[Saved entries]
==================================================
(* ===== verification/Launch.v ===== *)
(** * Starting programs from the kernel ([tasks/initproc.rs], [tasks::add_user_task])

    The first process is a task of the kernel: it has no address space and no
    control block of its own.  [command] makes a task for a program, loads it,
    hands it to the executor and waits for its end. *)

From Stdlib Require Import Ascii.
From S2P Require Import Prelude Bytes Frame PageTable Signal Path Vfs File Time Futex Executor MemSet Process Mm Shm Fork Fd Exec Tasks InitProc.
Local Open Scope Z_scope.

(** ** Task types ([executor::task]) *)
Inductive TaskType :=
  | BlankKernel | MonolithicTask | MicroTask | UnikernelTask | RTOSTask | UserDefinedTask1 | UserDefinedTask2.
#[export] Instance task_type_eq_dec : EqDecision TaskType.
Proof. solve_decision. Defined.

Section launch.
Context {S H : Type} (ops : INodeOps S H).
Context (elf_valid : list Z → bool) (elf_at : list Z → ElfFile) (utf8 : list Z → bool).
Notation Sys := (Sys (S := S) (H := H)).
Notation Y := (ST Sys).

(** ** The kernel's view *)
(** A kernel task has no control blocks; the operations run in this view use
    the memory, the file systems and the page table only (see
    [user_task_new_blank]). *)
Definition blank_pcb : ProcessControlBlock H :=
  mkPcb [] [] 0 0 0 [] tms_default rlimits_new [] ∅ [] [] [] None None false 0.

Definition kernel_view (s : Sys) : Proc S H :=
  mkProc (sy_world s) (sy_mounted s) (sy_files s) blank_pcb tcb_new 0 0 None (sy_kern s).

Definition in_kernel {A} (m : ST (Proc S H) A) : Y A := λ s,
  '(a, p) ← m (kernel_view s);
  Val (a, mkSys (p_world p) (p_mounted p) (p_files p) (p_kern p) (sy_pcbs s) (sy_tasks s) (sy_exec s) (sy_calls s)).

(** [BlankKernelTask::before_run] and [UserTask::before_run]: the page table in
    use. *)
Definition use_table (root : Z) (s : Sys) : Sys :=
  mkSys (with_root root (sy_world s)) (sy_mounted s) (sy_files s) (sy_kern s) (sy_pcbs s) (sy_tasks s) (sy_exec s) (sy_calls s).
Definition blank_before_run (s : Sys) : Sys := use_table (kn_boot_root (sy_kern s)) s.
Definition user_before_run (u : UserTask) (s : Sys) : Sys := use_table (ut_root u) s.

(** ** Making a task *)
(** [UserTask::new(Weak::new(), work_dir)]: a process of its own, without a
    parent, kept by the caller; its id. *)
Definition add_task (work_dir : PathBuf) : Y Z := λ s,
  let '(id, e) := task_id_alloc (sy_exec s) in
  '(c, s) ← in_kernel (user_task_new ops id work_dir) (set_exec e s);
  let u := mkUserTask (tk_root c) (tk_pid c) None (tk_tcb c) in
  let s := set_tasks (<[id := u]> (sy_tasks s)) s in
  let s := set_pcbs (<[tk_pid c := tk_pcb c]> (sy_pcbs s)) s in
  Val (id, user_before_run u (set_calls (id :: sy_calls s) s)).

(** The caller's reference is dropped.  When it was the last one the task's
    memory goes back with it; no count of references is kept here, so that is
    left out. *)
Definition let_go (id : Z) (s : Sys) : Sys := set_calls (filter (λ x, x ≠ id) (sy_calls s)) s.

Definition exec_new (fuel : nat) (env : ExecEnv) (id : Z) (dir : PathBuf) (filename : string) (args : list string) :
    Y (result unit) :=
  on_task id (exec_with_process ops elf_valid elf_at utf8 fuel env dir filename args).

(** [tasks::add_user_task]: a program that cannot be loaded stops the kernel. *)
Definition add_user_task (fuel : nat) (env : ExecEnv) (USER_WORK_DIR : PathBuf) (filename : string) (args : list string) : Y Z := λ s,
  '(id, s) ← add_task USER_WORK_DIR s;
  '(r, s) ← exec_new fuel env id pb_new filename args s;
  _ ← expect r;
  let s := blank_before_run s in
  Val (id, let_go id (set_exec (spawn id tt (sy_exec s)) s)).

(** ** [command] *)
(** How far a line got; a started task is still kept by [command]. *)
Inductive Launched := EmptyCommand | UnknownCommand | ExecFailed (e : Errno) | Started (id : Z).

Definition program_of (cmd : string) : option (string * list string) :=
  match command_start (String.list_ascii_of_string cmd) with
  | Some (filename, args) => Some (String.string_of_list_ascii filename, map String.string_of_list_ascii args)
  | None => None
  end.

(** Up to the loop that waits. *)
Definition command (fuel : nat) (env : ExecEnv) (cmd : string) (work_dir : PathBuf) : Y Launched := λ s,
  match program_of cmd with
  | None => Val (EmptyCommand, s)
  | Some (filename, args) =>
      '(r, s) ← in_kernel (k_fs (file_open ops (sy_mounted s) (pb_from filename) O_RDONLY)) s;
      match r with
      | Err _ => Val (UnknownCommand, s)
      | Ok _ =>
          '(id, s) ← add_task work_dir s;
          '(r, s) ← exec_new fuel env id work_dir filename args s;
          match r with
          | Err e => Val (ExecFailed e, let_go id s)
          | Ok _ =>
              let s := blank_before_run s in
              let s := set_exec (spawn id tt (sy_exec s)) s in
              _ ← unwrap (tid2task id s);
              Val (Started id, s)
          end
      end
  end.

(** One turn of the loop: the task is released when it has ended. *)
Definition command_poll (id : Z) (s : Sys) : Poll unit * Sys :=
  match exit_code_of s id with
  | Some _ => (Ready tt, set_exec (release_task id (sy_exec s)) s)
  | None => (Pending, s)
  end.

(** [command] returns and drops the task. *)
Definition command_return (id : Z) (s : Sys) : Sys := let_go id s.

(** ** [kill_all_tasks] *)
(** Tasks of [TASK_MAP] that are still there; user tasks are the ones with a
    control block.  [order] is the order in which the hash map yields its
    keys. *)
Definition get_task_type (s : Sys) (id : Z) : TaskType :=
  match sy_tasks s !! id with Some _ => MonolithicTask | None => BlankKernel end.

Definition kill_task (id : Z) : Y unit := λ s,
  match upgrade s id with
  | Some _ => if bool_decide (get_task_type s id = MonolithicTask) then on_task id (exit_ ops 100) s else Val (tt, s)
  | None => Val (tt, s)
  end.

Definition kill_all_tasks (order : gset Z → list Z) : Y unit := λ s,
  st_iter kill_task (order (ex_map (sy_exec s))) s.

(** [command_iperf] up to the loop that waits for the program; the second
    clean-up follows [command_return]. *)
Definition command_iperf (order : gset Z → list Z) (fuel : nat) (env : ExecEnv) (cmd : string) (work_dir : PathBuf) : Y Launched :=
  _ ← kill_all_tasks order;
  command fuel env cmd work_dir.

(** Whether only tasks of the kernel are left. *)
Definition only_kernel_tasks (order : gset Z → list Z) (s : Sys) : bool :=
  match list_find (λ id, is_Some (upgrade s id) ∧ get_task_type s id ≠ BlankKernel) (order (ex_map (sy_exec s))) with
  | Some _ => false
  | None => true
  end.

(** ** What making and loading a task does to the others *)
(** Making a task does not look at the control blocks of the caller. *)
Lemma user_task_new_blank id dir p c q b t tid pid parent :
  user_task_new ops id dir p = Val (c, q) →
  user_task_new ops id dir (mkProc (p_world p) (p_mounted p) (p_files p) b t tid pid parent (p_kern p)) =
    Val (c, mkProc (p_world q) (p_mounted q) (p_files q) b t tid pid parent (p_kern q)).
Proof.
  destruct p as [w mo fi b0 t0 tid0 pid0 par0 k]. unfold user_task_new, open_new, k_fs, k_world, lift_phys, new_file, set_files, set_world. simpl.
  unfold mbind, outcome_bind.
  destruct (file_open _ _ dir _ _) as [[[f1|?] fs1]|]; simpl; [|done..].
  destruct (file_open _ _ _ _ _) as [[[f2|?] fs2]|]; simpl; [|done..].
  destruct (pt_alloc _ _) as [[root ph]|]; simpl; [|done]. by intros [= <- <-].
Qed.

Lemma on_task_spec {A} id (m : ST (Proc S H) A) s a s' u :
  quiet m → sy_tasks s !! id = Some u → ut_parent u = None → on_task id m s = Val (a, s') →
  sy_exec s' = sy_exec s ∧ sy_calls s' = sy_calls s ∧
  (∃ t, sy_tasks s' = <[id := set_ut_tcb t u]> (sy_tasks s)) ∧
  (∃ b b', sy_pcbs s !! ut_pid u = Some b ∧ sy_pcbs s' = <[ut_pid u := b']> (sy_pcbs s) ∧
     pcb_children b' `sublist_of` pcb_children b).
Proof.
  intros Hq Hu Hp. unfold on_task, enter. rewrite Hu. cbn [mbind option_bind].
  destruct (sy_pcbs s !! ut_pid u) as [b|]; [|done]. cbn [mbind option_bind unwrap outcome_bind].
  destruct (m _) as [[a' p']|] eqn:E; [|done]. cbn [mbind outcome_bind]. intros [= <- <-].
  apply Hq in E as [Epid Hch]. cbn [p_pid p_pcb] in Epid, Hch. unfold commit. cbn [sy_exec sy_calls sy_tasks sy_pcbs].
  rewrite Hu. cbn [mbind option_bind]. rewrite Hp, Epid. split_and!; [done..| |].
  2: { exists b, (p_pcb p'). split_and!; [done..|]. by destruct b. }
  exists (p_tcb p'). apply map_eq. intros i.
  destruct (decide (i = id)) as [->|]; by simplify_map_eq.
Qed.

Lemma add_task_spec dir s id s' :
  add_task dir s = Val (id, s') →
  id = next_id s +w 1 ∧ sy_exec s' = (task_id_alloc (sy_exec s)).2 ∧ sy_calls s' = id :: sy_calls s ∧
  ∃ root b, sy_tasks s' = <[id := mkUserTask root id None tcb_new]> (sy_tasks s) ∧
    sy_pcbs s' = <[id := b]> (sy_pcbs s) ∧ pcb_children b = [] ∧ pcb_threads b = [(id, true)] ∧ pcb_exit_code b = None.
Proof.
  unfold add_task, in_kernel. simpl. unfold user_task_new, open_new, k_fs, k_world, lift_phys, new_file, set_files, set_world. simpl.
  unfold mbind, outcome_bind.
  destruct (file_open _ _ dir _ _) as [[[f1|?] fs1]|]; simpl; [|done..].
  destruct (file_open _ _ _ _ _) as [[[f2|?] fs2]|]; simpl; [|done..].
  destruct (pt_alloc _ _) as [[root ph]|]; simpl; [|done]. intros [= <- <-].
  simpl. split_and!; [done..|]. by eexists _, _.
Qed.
==================================================
# Task brief
Reply with one number, the count of lines in the entries that hold the string "done".

# Output below
11